(Collected data)
(** X3. The extraction of the assistant text throws in three cases only:
    the body is [null]; or no [choices] element is used and [output] is an
    array that holds a [null]; or no [choices] element is used and [output]
    is an array one of whose lines, the [content] of an element or else its
    JSON text, does not convert to a string. *)
Theorem assistantText_Throw_iff (j : json num) :
  (exists e, assistantText j = Throw e)
  <-> j = JNull
      \/ (choices_match j = false
          /\ (In JNull (elements (field (Some j) "output"))
              \/ exists x, In x (elements (field (Some j) "output"))
                           /\ exists e, join_item (output_line x) = Throw e)).
Proof.
  destruct (json_eq_null j) as [->|Hj].
  { split; [now left|]. intros _. eexists. reflexivity. }
  unfold assistantText. rewrite !(get_not_null j) by exact Hj. cbn [bind].
  fold (choices_match j). destruct (choices_match j) eqn:Ec.
  - unfold choices_match in Ec. apply andb_true_iff in Ec as [_ Ec].
    rewrite (choice_text_first_truthy _ Ec).
    split; [intros [e He]; discriminate He|].
    intros [E|[E _]]; [congruence|discriminate E].
  - destruct (In_JNull_dec (elements (field (Some j) "output"))) as [Hn|Hn].
    + split; [right; split; [reflexivity|now left]|]. intros _.
      destruct (elements_truthy _ _ Hn) as (Ho & Ha & Hs).
      rewrite Ho. unfold output_text. rewrite Hs, Ha.
      destruct (proj2 (mapM_Throw_iff output_item
                         (elements (field (Some j) "output")))) as [e He].
      { exists JNull. split; [exact Hn|]. eexists. reflexivity. }
      rewrite He. now exists e.
    + destruct (truthy (field (Some j) "output")) eqn:Eo.
      * destruct (field (Some j) "output") as [[| | |s|items|props]|] eqn:Eout;
          try (split; [intros [e He]; discriminate He
                      |intros [E|[_ [[]|(x & [] & _)]]]; congruence]).
        cbn [elements] in Hn |- *. rewrite (output_text_array items Hn).
        split.
        -- intros [e He]. right. split; [reflexivity|]. right.
           destruct (mapM join_item (map output_line items)) as [l|e'] eqn:Em;
             [discriminate He|].
           destruct (proj1 (mapM_Throw_iff join_item (map output_line items)))
             as (y & Hy & Hye); [eauto|].
           apply in_map_iff in Hy as (x & <- & Hx). eauto.
        -- intros [E|[_ [Hn'|(x & Hx & Hxe)]]]; [congruence|contradiction|].
           destruct (proj2 (mapM_Throw_iff join_item (map output_line items)))
             as [e He].
           { exists (output_line x). split; [now apply in_map|exact Hxe]. }
           rewrite He. now exists e.
      * split.
        -- intros [e He]. destruct (truthy (field (Some j) "result")); discriminate He.
        -- intros [E|[_ [Hn'|(x & Hx & _)]]]; [congruence|contradiction|].
           destruct (elements_truthy _ _ Hx) as (Ho & _). congruence.
Qed.
Lemma create_metadata_fields (state state' : AgentState) :
  create_metadata state = Ok state' ->
  exists (extracted : dict) (meta : ResumeMetadata) (r : reads),
    state !! "extracted_info" = Some (SVal (VDict extracted))
    /\ state' !! "resume_metadata" = Some (SMeta meta)
    /\ (py_iter (dict_get extracted "experiences" (VList []))
        = Ok (read_experiences r)
        /\ traverse format_experience (read_experiences r)
           = Ok (VDict <$> experiences meta))
    /\ (py_iter (dict_get extracted "positions_of_responsibility" (VList []))
        = Ok (read_positions r)
        /\ traverse format_por (read_positions r)
           = Ok (VDict <$> positions_of_responsibility meta))
    /\ (py_iter (dict_get extracted "certifications" (VList []))
        = Ok (read_certifications r)
        /\ traverse format_certification (read_certifications r)
           = Ok (VDict <$> certifications meta))
    /\ (raw_projects state (SVal (VDict extracted)) = Ok (read_projects r)
        /\ traverse format_project (read_projects r)
           = Ok (VDict <$> projects meta))
    /\ (dict_get extracted "name" (VStr "John Doe") = VStr (name meta)
        /\ dict_get extracted "email" (VStr "john@example.com")
           = VStr (email meta)
        /\ dict_get extracted "phone" VNone = dump_optional_str (phone meta)
        /\ dict_get extracted "github" VNone
           = dump_optional_str (github meta)
        /\ dict_get extracted "linkedin" VNone
           = dump_optional_str (linkedin meta)
        /\ dict_get extracted "education" (VList [])
           = VList (VDict <$> education meta)
        /\ dict_get extracted "soft_skills" (VList [])
           = dump_strs (soft_skills meta))
    /\ skills_argument state (SVal (VDict extracted))
       = Ok (VDict (technical_skills meta)).
Proof.
  unfold create_metadata, state_item. intros Hrun.
  destruct (state !! "extracted_info") as [ext|] eqn:Hext; [|done].
  simpl in Hrun.
  apply bind_ok in Hrun as (exps & Hexps & Hrun).
  destruct ext as [[| | |?|extracted]| |]; try done.
  apply bind_ok in Hrun as (exps' & Hexps' & Hrun).
  apply bind_ok in Hrun as (fexps & Hfexps & Hrun).
  apply bind_ok in Hrun as (pors & Hpors & Hrun).
  apply bind_ok in Hrun as (pors' & Hpors' & Hrun).
  apply bind_ok in Hrun as (fpors & Hfpors & Hrun).
  apply bind_ok in Hrun as (certs & Hcerts & Hrun).
  apply bind_ok in Hrun as (certs' & Hcerts' & Hrun).
  apply bind_ok in Hrun as (fcerts & Hfcerts & Hrun).
  apply bind_ok in Hrun as (raw & Hraw & Hrun).
  apply bind_ok in Hrun as (fprojs & Hfprojs & Hrun).
  apply bind_ok in Hrun as (raw_coding & _ & Hrun).
  apply bind_ok in Hrun as (coding & _ & Hrun).
  apply bind_ok in Hrun as (name & Hname & Hrun).
  apply bind_ok in Hrun as (email & Hemail & Hrun).
  apply bind_ok in Hrun as (phone & Hphone & Hrun).
  apply bind_ok in Hrun as (github & Hgithub & Hrun).
  apply bind_ok in Hrun as (linkedin & Hlinkedin & Hrun).
  apply bind_ok in Hrun as (education & Heducation & Hrun).
  apply bind_ok in Hrun as (skills & Hskills & Hrun).
  apply bind_ok in Hrun as (soft & Hsoft & Hrun).
  apply bind_ok in Hrun as (meta & Hmeta & Hrun).
  pose proof (new_ResumeMetadata_inv _ _ _ _ _ _ _ _ _ _ _ _ _ _ Hmeta)
    as [Hprojects _].
  apply new_ResumeMetadata_fields in Hmeta
    as (-> & -> & -> & -> & -> & Hfe & -> & -> & -> & Hfp & Hfc).
  injection Hprojects as ->. injection Hfe as ->. injection Hfp as ->.
  injection Hfc as ->. injection Hrun as <-.
  simpl in Hexps, Hpors, Hcerts, Hname, Hemail, Hphone, Hgithub, Hlinkedin,
    Heducation, Hsoft.
  injection Hexps as <-. injection Hpors as <-. injection Hcerts as <-.
  injection Hname as Hname. injection Hemail as Hemail.
  injection Hphone as Hphone. injection Hgithub as Hgithub.
  injection Hlinkedin as Hlinkedin. injection Heducation as Heducation.
  injection Hsoft as Hsoft.
  exists extracted, meta,
    {| read_experiences := exps'; read_positions := pors';
       read_certifications := certs'; read_projects := raw |}.
  split; [done|]. split.
  { rewrite lookup_insert_ne by done. by rewrite lookup_insert_eq. }
  done.
Qed.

**Problem statement**
Only those lines of the entries above that run from the line containing "JSON text, does" to the line containing "exists (output_line x).", both included, should be transcribed exactly.

**Result for this exercise**
    JSON text, does not convert to a string. *)
Theorem assistantText_Throw_iff (j : json num) :
  (exists e, assistantText j = Throw e)
  <-> j = JNull
      \/ (choices_match j = false
          /\ (In JNull (elements (field (Some j) "output"))
              \/ exists x, In x (elements (field (Some j) "output"))
                           /\ exists e, join_item (output_line x) = Throw e)).
Proof.
  destruct (json_eq_null j) as [->|Hj].
  { split; [now left|]. intros _. eexists. reflexivity. }
  unfold assistantText. rewrite !(get_not_null j) by exact Hj. cbn [bind].
  fold (choices_match j). destruct (choices_match j) eqn:Ec.
  - unfold choices_match in Ec. apply andb_true_iff in Ec as [_ Ec].
    rewrite (choice_text_first_truthy _ Ec).
    split; [intros [e He]; discriminate He|].
    intros [E|[E _]]; [congruence|discriminate E].
  - destruct (In_JNull_dec (elements (field (Some j) "output"))) as [Hn|Hn].
    + split; [right; split; [reflexivity|now left]|]. intros _.
      destruct (elements_truthy _ _ Hn) as (Ho & Ha & Hs).
      rewrite Ho. unfold output_text. rewrite Hs, Ha.
      destruct (proj2 (mapM_Throw_iff output_item
                         (elements (field (Some j) "output")))) as [e He].
      { exists JNull. split; [exact Hn|]. eexists. reflexivity. }
      rewrite He. now exists e.
    + destruct (truthy (field (Some j) "output")) eqn:Eo.
      * destruct (field (Some j) "output") as [[| | |s|items|props]|] eqn:Eout;
          try (split; [intros [e He]; discriminate He
                      |intros [E|[_ [[]|(x & [] & _)]]]; congruence]).
        cbn [elements] in Hn |- *. rewrite (output_text_array items Hn).
        split.
        -- intros [e He]. right. split; [reflexivity|]. right.
           destruct (mapM join_item (map output_line items)) as [l|e'] eqn:Em;
             [discriminate He|].
           destruct (proj1 (mapM_Throw_iff join_item (map output_line items)))
             as (y & Hy & Hye); [eauto|].
           apply in_map_iff in Hy as (x & <- & Hx). eauto.
        -- intros [E|[_ [Hn'|(x & Hx & Hxe)]]]; [congruence|contradiction|].
           destruct (proj2 (mapM_Throw_iff join_item (map output_line items)))
             as [e He].
           { exists (output_line x). split; [now apply in_map|exact Hxe]. }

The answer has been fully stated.